Meist sind Humbucker mit einer Blechkappe versehen. Das hat nicht nur optische Gründe, sondern soll auch Brumm-Einstreuungen vermindern. Nun ist es aber so, dass die meisten Metalle in der Nähe einer Pickup-Spule den Sound stark beeinflussen, da u.a. das Magnetfeld verändert wird. Insbesondere preiswerte Kappen aus Messing und solche mit verchromter Oberfläche sind hier zu nennen. Entfernt man diese, wird der Pickup gleich offener, höhenreicher und transparenter klingen.

Wer sich zutraut, die Kappe abzulöten und vom Pickup zu entfernen, könnte das ausprobieren. Da moderne Pickups in der Regel gewachst sind, ist es für diese Arbeit notwendig, den Pickup soweit zu erwärmen, dass das Wachs vor Abnahme der Kappe weich (nicht flüssig) wird, um Beschädigungen zu vermeiden.

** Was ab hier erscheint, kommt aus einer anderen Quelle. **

(* ===== verification/Loop.v ===== *)
(** * The agent loop ([internal/loop])

    [loop.go]: one pick, attempt, verify cycle; [retry_policy.go]: bounded
    retries with escalation to a human; [blocked_action.go]: bounded
    re-evaluation of an action the policy denied; [format_failure.go]: the
    feedback text of a failed attempt. Executors, gates, sources and writers
    are effectful seams over a world [W]; a cancelled context is part of it. *)

From stdpp Require Import base gmap strings list.
From Stdlib Require Import ZArith Lia Ascii.
From S2P Require Import Prelude GoStrings Seams Gate TaskSource.

Local Open Scope Z_scope.

(** ** Data *)

(** [State]: observable states of one cycle. *)
Inductive LoopState := StatePick | StateAttempt | StateVerify | StateAdvance.

(** [OutcomeKind]; the zero value of the Go string is [OutcomeNone]. *)
Inductive OutcomeKind := OutcomeNone | OutcomeIdle | OutcomeDone | OutcomeFail.

(** [FailureReason], with the zero value. *)
Inductive FailureReason :=
| FailureNone
| FailureExecutorError
| FailureExecutorIncomplete
| FailureGate
| FailureBlockedAction.

(** [BlockedAction]: what the policy denied and why. *)
Record BlockedAction := mkBlockedAction {
  ba_Resource : string;
  ba_Action : string;
  ba_Reason : string
}.

Record Failure := mkFailure {
  fl_Reason : FailureReason;
  fl_Err : option string;
  fl_Blocked : option BlockedAction
}.

Definition zero_failure : Failure := mkFailure FailureNone None None.

Record Outcome := mkOutcome {
  out_Kind : OutcomeKind;
  out_Task : Task;
  out_Branch : string;
  out_Verdict : Verdict;
  out_Failure : Failure;
  out_Trace : list LoopState
}.

Definition zero_outcome : Outcome :=
  mkOutcome OutcomeNone zero_task "" zero_verdict zero_failure [].

(** Errors of the package; a wrapped error keeps its text. *)
Inductive LoopErr :=
| LErrNilTaskSource
| LErrNilExecutor
| LErrNilGate
| LErrBlankWorktreePath
| LErrPick (e : string)
| LErrNegativeMaxAttempts
| LErrNilStatusWriter
| LErrNilEscalationHook
| LErrUnexpectedOutcome (k : OutcomeKind)
| LErrEscalation (attempt : Z) (e : string)
| LErrEscalationNilExecutor (attempt : Z)
| LErrMarkNeedsHuman (id : string) (e : string)
| LErrEmptyBlockedAction
| LErrNegativeMaxReevaluations
| LErrNilReplanFunc
| LErrReplan (reeval : Z) (e : string).

(** [BlockedAction.IsZero]. *)
Definition IsZero (b : BlockedAction) : bool :=
  String.eqb (ba_Resource b) "" && String.eqb (ba_Action b) "" && String.eqb (ba_Reason b) "".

Da übliche Gitarren-Pickups über eine hohe Impedanz verfügen, bilden sie mit den Potis, dem Gitarrenkabel und der Eingangsimpedanz des angeschlossenen Verstärkers ein zusammenhängendes System. Wird hier ein Teil verändert, hat das deutliche Auswirkungen auf den Sound.

Oftmals unterschätzt und nicht weiter beachtet wird z.B. das Kabel zwischen Gitarre und Amp. Ein gutes Kabel mit geringen Kapazitäten kann bemerkenswerte Verbesserungen bringen und den Klang höhenreicher und transparenter machen. Einfach einmal einen Vergleich machen. Sehr gute Kabel sind z.B. das Klotz Titanium, auch Cordial, Sommer und etliche andere Anbieter sind hier vertreten.

Ein andere, sehr preisgünstige Modifikation betrifft das Volume-Poti und dessen Einsatzbereich. Aus unerfindlichen Gründen hält z.B. Gibson auch heute noch bei vielen (nicht allen) Modellreihen an 300kOhm-Volume-Potis fest.

In den späteren 1970er-Jahren versuchten sie, ihre damals (aufgrund der Verwendung neuer Magnetmaterialien) zu höhenreich klingenden Pickups zu zähmen. Heute klingen Gibsons Tonabnehmer jedoch eigentlich sehr ausgewogen, und das oft vermisste Maß an Höhen, Transparenz und Durchsetzungsfähigkeit könnte bereits mit dem simplen Austausch der Volume-Potis mit gängigen 500kOhm-Varianten behoben sein.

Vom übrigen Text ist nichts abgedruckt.